By avoiding the partitioning of normal rail backgrounds into small image patches and individually modeling the feature distribution of each image patch, FS-RSDD achieves a compact feature memory bank for normal rail samples, alleviating the issue of memory bank redundancy in feature-embedding-based unsupervised anomaly detection algorithms.
FS-RSDD extensively leverages the fusion of multi-scale features to improve prediction accuracy. Furthermore, due to the integration of both normal background feature prototypes and defect feature prototypes for defect detection, the performance of the FS-RSDD model remains stable and robust compared to other few-shot industrial defect detection algorithms, even when the quality of the defect samples used for training is relatively low.
Through extensive experiments, our method outperformed most existing few-shot supervised defect detection algorithms under the same number of defect samples used for training and achieved comparable performance to existing unsupervised anomaly detection algorithms which assume the availability of normal training samples only.

2. Related Works

2.1. Rail Surface Defect Detection

Previous research on rail surface defect detection often utilizes traditional image processing techniques to extract features from defect images and trains detection models using corresponding machine learning methods [13,14,15,16]. However, the performance of these methods is limited by the design of feature extraction, and the detection results can easily be affected by factors such as lighting, noise, and other factors. With the rapid development of deep learning technology, an increasing number of researchers have started studying rail surface defect detection methods based on deep learning, especially supervised learning methods. Wang Hao et al. integrated the improved pyramid feature fusion and modified loss function into the Mask-RCNN algorithm for the purpose of detecting rail surface defects [4]. Meng Si et al. proposed a multi-task architecture for rail surface defect detection, which includes two branch models for rail detection and defect segmentation [17]. Zhang Hui et al. cascaded the one-stage object detection algorithms SSD and YOLOv3, integrating the detection results from both networks to improve the accuracy of rail surface defect detection [18]. However, these approaches neglected the fact that defect samples are scarce and difficult to obtain in practical work.

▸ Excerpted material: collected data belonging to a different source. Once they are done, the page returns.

(* ===== verification/Landing.v ===== *)
(** * Raw landing, event store and connector offsets

    [packages/ingestion/raw.py]: the raw events a connector delivered, in process and in the table
    [raw_events]; [packages/contracts/events.py]: the append-only event store;
    [packages/connectors/offsets.py]: how far a connector has read; and the tenant check of
    [PostgresRuntime.tenant_connection].  Parameters: the SHA-256 digest of a payload's JSON text and
    the round trip [reload] of a payload through its [jsonb] column. *)
From S2P Require Import Prelude PyValue Domain.
Local Open Scope Z_scope.

(** ** persistence/postgres.py: tenant_connection *)

Definition has_nul (s : string) : bool := existsb (λ c, ord c =? 0) (String.list_ascii_of_string s).
Definition tenant_valid (t : string) : bool := negb (bool_decide (t = "") || has_nul t).

Definition tenant_connection (txn : ∀ S A, M S A → M S A) (t : string) {S A} (block : M S A) : M S A :=
  mguard (negb (tenant_valid t)) (ValueError "invalid tenant ID");; txn _ _ block.

(** ** raw.py *)

Record RawEvent := MkRaw {
  raw_id : string; raw_tenant : string; source : string; received_at : Z;
  payload : list (string * pyval); payload_hash : string
}.

Definition raw_create (digest : list (string * pyval) → string) (id tenant src : string) (received : Z)
    (p : list (string * pyval)) : RawEvent := MkRaw id tenant src received p (digest p).

Definition raw_key (e : RawEvent) : string * string := (raw_tenant e, raw_id e).

Record mem_landing := MkLanding { events : gmap (string * string) RawEvent; ordered : list (string * string) }.
Definition empty_landing : mem_landing := MkLanding ∅ [].

Definition mem_land (e : RawEvent) : M mem_landing bool :=
  s ← mget;
  match events s !! raw_key e with
  | Some prior =>
      mguard (negb (bool_decide (payload_hash prior = payload_hash e)))
        (ValueError "event ID collision with different payload");;
      mret false
  | None => mput (MkLanding (<[raw_key e := e]> (events s)) (ordered s ++ [raw_key e]));; mret true
  end.

Definition mem_raw_get (id t : string) : M mem_landing RawEvent :=
  s ← mget; mlift (of_option (KeyError id) (events s !! (t, id))).

Definition mem_raw_query (t : string) : M mem_landing (list RawEvent) :=
  s ← mget; mret (omap (λ k, events s !! k) (base.filter (λ k, k.1 = t) (ordered s))).

Record raw_row := MkRawRow {
  rw_source : string; rw_received : Z; rw_payload : list (string * pyval); rw_hash : string
}.
Abbreviation raw_table := (gmap (string * string) raw_row).

Section raw_pg.
Context (txn : ∀ S A, M S A → M S A) (reload : list (string * pyval) → list (string * pyval)).

Definition pg_land (e : RawEvent) : M raw_table bool :=
  tenant_connection txn (raw_tenant e) (
    s ← mget;
    match s !! raw_key e with
    | None =>
        mput (<[raw_key e := MkRawRow (source e) (received_at e) (payload e) (payload_hash e)]> s);; mret true
    | Some prior =>
        mguard (negb (bool_decide (rw_hash prior = payload_hash e)))
          (ValueError "event ID collision with different payload");;
        mret false
    end).

Definition row_event (t id : string) (r : raw_row) : RawEvent :=
  MkRaw id t (rw_source r) (rw_received r) (reload (rw_payload r)) (rw_hash r).

Definition pg_raw_get (id t : string) : M raw_table RawEvent :=
  tenant_connection txn t (s ← mget; mlift (of_option (KeyError id) (row_event t id <$> s !! (t, id)))).

(** [ORDER BY received_at, event_id] *)
Definition raw_order : RawEvent → RawEvent → comparison :=
  cmp_then (cmp_on received_at Z.compare) (cmp_on raw_id String.compare).

Definition pg_raw_query (t : string) : M raw_table (list RawEvent) :=
  tenant_connection txn t (
    s ← mget;
    mret (py_sorted raw_order
      (map (λ kv, row_event kv.1.1 kv.1.2 kv.2) (base.filter (λ kv, kv.1.1 = t) (map_to_list s))))).
End raw_pg.

(** ** contracts/events.py *)

Record EventEnvelope := MkEnvelope {
  event_id : string; event_type : string; schema_version : string; occurred_at : datetime; observed_at : datetime;
  env_tenant : string; env_site : string; trace_id : string; env_payload : pyval
}.

(** the field validators of the model *)
Definition envelope_check (e : EventEnvelope) : result EventEnvelope :=
  validate_id (env_tenant e);; validate_id (env_site e);;
  ensure_aware (occurred_at e);; ensure_aware (observed_at e);; Ok e.

Record event_store := MkEventStore { log : list EventEnvelope; event_ids : gset string }.
Definition empty_events : event_store := MkEventStore [] ∅.

Definition event_append (e : EventEnvelope) : M event_store bool :=
  s ← mget;
  if bool_decide (event_id e ∈ event_ids s) then mret false
  else mput (MkEventStore (log s ++ [e]) ({[event_id e]} ∪ event_ids s));; mret true.

Definition event_query (t : string) (kind : option string) (s : event_store) : list EventEnvelope :=
  base.filter (λ e, env_tenant e = t ∧ (kind = None ∨ kind = Some (event_type e))) (log s).

Definition event_verify_chain (s : event_store) : bool := (size (event_ids s) =? length (log s))%nat.

(** ** connectors/offsets.py *)

Record ConnectorOffset := MkOffset { cursor : option string; watermark : option Z }.
Abbreviation offset_key := (string * string * string)%type.

Definition mem_offset_get (k : offset_key) : M (gmap offset_key ConnectorOffset) ConnectorOffset :=
  s ← mget; mret (default (MkOffset None None) (s !! k)).

Definition mem_offset_commit (k : offset_key) (c : option string) (w : Z) : M (gmap offset_key ConnectorOffset) ConnectorOffset :=
  s ← mget; mput (<[k := MkOffset c (Some w)]> s);; mret (MkOffset c (Some w)).

Section offset_pg.
Context (txn : ∀ S A, M S A → M S A).

(** the row [(cursor_value, watermark)] *)
Abbreviation offset_table := (gmap offset_key (option string * option Z)).

Definition pg_offset_get (k : offset_key) : M offset_table ConnectorOffset :=
  tenant_connection txn k.1.1 (
    s ← mget;
    mret (match s !! k with Some r => MkOffset r.1 r.2 | None => MkOffset None None end)).

Definition pg_offset_commit (k : offset_key) (c : option string) (w : Z) : M offset_table ConnectorOffset :=
  tenant_connection txn k.1.1 (s ← mget; mput (<[k := (c, Some w)]> s));;
  mret (MkOffset c (Some w)).
End offset_pg.

(** ** Landing *)

(** Calls in sequence, with the result of each *)
Fixpoint run_all {S A B} (f : A → M S B) (l : list A) (s : S) : S * list (result B) :=
  match l with
  | [] => (s, [])
  | x :: l' => let '(s1, r) := f x s in let '(s2, rs) := run_all f l' s1 in (s2, r :: rs)
  end.

Definition row_of (e : RawEvent) : raw_row := MkRawRow (source e) (received_at e) (payload e) (payload_hash e).

(** the event that holds an id of a tenant: the first one of the history *)
Definition first_landed (h : list RawEvent) (k : string * string) : option RawEvent :=
  head (base.filter (λ e, raw_key e = k) h).

(** what landing [e] after [h] answers *)
Definition land_answer (h : list RawEvent) (e : RawEvent) : result bool :=
  match first_landed h (raw_key e) with
  | None => Ok true
  | Some prior => if bool_decide (payload_hash prior = payload_hash e) then Ok false
                  else Err (ValueError "event ID collision with different payload")
  end.

Definition land_answers (h l : list RawEvent) : list (result bool) := imap (λ i e, land_answer (h ++ take i l) e) l.

Lemma first_landed_snoc h e k : first_landed (h ++ [e]) k =
  match first_landed h k with Some x => Some x | None => if decide (raw_key e = k) then Some e else None end.
Proof.
  unfold first_landed. rewrite filter_app, filter_cons, filter_nil. destruct (base.filter _ h); simpl; [|done]. by case_decide.
Qed.

(** The state after the history [h] *)
Record landed (h : list RawEvent) (s : mem_landing) (db : raw_table) : Prop := {
  ld_events : ∀ k, events s !! k = first_landed h k;
  ld_ordered : NoDup (ordered s);
  ld_members : ∀ k, k ∈ ordered s ↔ is_Some (events s !! k);
  ld_table : db = row_of <$> events s
}.

Lemma first_landed_key h k e : first_landed h k = Some e → raw_key e = k.
Proof.
  unfold first_landed. destruct (base.filter _ h) as [|x l] eqn:E; [done|]. intros [= <-].
  assert (x ∈ base.filter (λ e, raw_key e = k) h) as Hx by (rewrite E; left). by apply list_elem_of_filter in Hx as [? _].
Qed.

Section landing_facts.
Context (txn : ∀ S A, M S A → M S A) `{!Transactional txn} (reload : list (string * pyval) → list (string * pyval)).

Lemma tenant_connection_run {S A} t (m : M S A) s : tenant_valid t = true → tenant_connection txn t m s = atomically m s.
Proof. intros Ht. unfold tenant_connection. munfold. rewrite Ht. simpl. apply txn_atomically. Qed.

Lemma land_step h s db e : landed h s db → tenant_valid (raw_tenant e) = true →
  ∃ s' db', mem_land e s = (s', land_answer h e) ∧ pg_land txn e db = (db', land_answer h e) ∧ landed (h ++ [e]) s' db'.
Proof.
  intros [He Ho Hm ->] Ht. unfold mem_land, pg_land. rewrite tenant_connection_run by done. munfold. unfold atomically.
  rewrite lookup_fmap. unfold land_answer. rewrite <- He.
  destruct (events s !! raw_key e) as [prior|] eqn:E; simpl.
  - case_bool_decide; (eexists _, _; split_and!; [done..|]); split; try done; intros k; rewrite first_landed_snoc, <- He;
      (destruct (events s !! k) eqn:Ek; [done|]; rewrite decide_False; [done|]; congruence).
  - eexists _, _. split_and!; [done..|]. split; simpl.
    + intros k. rewrite first_landed_snoc, <- He, lookup_insert. case_decide as Hk; [by subst k; rewrite E|].
      by destruct (events s !! k).
    + apply NoDup_app. split_and!; [done| |apply NoDup_singleton]. intros k Hk Hk'%list_elem_of_singleton. subst k.
      apply Hm in Hk. rewrite E in Hk. by destruct Hk.
    + intros k. rewrite elem_of_app, list_elem_of_singleton, Hm, lookup_insert_is_Some. destruct (decide (raw_key e = k)); naive_solver.
    + by rewrite fmap_insert.
Qed.

Lemma land_all l : ∀ h s db, landed h s db → Forall (λ e, tenant_valid (raw_tenant e) = true) l →
  ∃ s' db', run_all mem_land l s = (s', land_answers h l) ∧ run_all (pg_land txn) l db = (db', land_answers h l) ∧
    landed (h ++ l) s' db'.
Proof.
  induction l as [|e l IH]; intros h s db Hl Hv; simpl.
  - exists s, db. by rewrite app_nil_r.
  - apply Forall_cons in Hv as [He Hv]. destruct (land_step h s db e Hl He) as (s1 & db1 & -> & -> & Hl1).
    destruct (IH (h ++ [e]) s1 db1 Hl1 Hv) as (s2 & db2 & -> & -> & Hl2). rewrite <- app_assoc in Hl2. exists s2, db2.
    assert (land_answer h e :: land_answers (h ++ [e]) l = land_answers h (e :: l)) as ->; [|done].
    unfold land_answers. simpl. rewrite app_nil_r. f_equal. apply imap_ext. intros i x _. simpl. by rewrite <- app_assoc.
Qed.
End landing_facts.

Definition reloaded (reload : list (string * pyval) → list (string * pyval)) (e : RawEvent) : RawEvent :=
  MkRaw (raw_id e) (raw_tenant e) (source e) (received_at e) (reload (payload e)) (payload_hash e).

Lemma NoDup_keys {A B} (f : A → B) l : NoDup (map f l) → NoDup l.
Proof. apply NoDup_fmap_1. Qed.

Section landing_reads.
Context (txn : ∀ S A, M S A → M S A) `{!Transactional txn} (reload : list (string * pyval) → list (string * pyval)).
Context (h : list RawEvent) (s : mem_landing) (db : raw_table) (Hl : landed h s db).

Lemma landed_key k e : events s !! k = Some e → raw_key e = k.
Proof using Hl. rewrite (ld_events _ _ _ Hl). apply first_landed_key. Qed.

(** The events a tenant reads, in process *)
Lemma mem_reads t : ∃ l, mem_raw_query t s = (s, Ok l) ∧ NoDup (map raw_key l) ∧
  ∀ e, e ∈ l ↔ raw_tenant e = t ∧ first_landed h (raw_key e) = Some e.
Proof using Hl.
  eexists. split; [done|]. set (ks := base.filter (λ k, k.1 = t) (ordered s)).
  assert (map raw_key (omap (λ k, events s !! k) ks) = ks) as Hk.
  { assert (∀ k, k ∈ ks → is_Some (events s !! k)) as Hall.
    { intros k [_ Hk]%list_elem_of_filter. by apply (ld_members _ _ _ Hl). }
    clearbody ks. induction ks as [|k ks IH]; [done|]. simpl. destruct (Hall k) as [e He]; [left|]. rewrite He. simpl.
    rewrite (landed_key k e He). f_equal. apply IH. intros k' Hk'. apply Hall. by right. }
  split; [rewrite Hk; apply NoDup_filter, (ld_ordered _ _ _ Hl)|]. intros e. rewrite list_elem_of_omap. split.
  - intros (k & [Ht Hin]%list_elem_of_filter & He). pose proof (landed_key k e He) as <-.
    rewrite <- (ld_events _ _ _ Hl). done.
  - intros [Ht He]. rewrite <- (ld_events _ _ _ Hl) in He. exists (raw_key e). split; [|done].
    apply list_elem_of_filter. split; [done|]. by apply (ld_members _ _ _ Hl).
Qed.

Lemma pg_landed_reads t : tenant_valid t = true → ∃ l, pg_raw_query txn reload t db = (db, Ok (py_sorted raw_order l)) ∧
  NoDup (map raw_key l) ∧ ∀ e, e ∈ l ↔ ∃ e0, e = reloaded reload e0 ∧ raw_tenant e0 = t ∧ first_landed h (raw_key e0) = Some e0.
Proof using Hl Transactional0.
  intros Ht. unfold pg_raw_query. rewrite tenant_connection_run by done. munfold. unfold atomically. eexists. split; [done|].
  pose proof (ld_table _ _ _ Hl) as Hdb. split.
  - rewrite map_map. rewrite (map_ext _ fst) by (by intros [[??]?]).
    eapply sublist_NoDup; [apply (NoDup_fst_map_to_list db)|]. apply sublist_map, sublist_of_filter.
  - intros e. rewrite list_elem_of_fmap. split.
    + intros ([[t' id'] r] & -> & [Hk Hin]%list_elem_of_filter). simpl in Hk. subst t'. apply elem_of_map_to_list in Hin.
      rewrite Hdb, lookup_fmap in Hin. destruct (events s !! (t, id')) as [e0|] eqn:E; [|done]. injection Hin as <-.
      pose proof (landed_key _ _ E) as Hk. exists e0. rewrite Hk, <- (ld_events _ _ _ Hl). destruct e0. unfold raw_key in Hk. simpl in *.
      by simplify_eq.
    + intros (e0 & -> & Ht0 & He0). rewrite <- (ld_events _ _ _ Hl) in He0. exists (raw_key e0, row_of e0). split; [by destruct e0|].
      apply list_elem_of_filter. split; [done|]. apply elem_of_map_to_list. by rewrite Hdb, lookup_fmap, He0.
Qed.
End landing_reads.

Due to the limited number of defect samples in the field of defect detection, supervised algorithms-based defect detection models often face issues of overfitting and low validation credibility. To address these problems, many researchers have proposed corresponding solutions. D. Zhang et al. partitioned the rail image data into multiple segments and trained the defect detection model. However, this approach did not fundamentally solve the problem [19], and more researchers have recently started studying steel rail surface defect algorithms based on unsupervised anomaly detection algorithms. Q. Zhang et al. implemented the detection of rail surface defects using the multi-scale cross FastFlow model [20], while Menghui Niu et al. proposed an unsupervised stereoscopic saliency detection method for detecting rail surface defects and achieved good detection results [21]. However, some studies have pointed out that unsupervised anomaly defect detection algorithms often lead to a higher false detection rate [22,23] due to the lack of knowledge about defect samples during the training process. In this paper, we propose a simple yet effective few-shot rail surface defect detection algorithm that fully utilizes the feature information of normal steel rail samples and defect sample information to achieve defect detection.

2.2. Unsupervised Anomaly Detection for Industrial Images

Deep-learning-based algorithms are being widely used in industrial defect detection research in recent years due to their high efficiency and accuracy. Many researchers have devoted themselves to researching industrial defect detection algorithms based on supervised learning algorithms, which significantly depends on labeled defect data [24,25,26,27,28,29]. However, due to the hardship of collecting defective samples, it is extremely hard to obtain enough defect data for a deep model to learn its distribution. Furthermore, supervised learning-based methods require defect data for training, which further restricts the quantity of test datasets and affects the credibility of validation performance. In recent years, unsupervised-based anomaly detection (AD) algorithms have become the mainstream paradigm for industrial defect detection, which can be categorized as reconstruction-based and feature-embedding-based [30,31,32].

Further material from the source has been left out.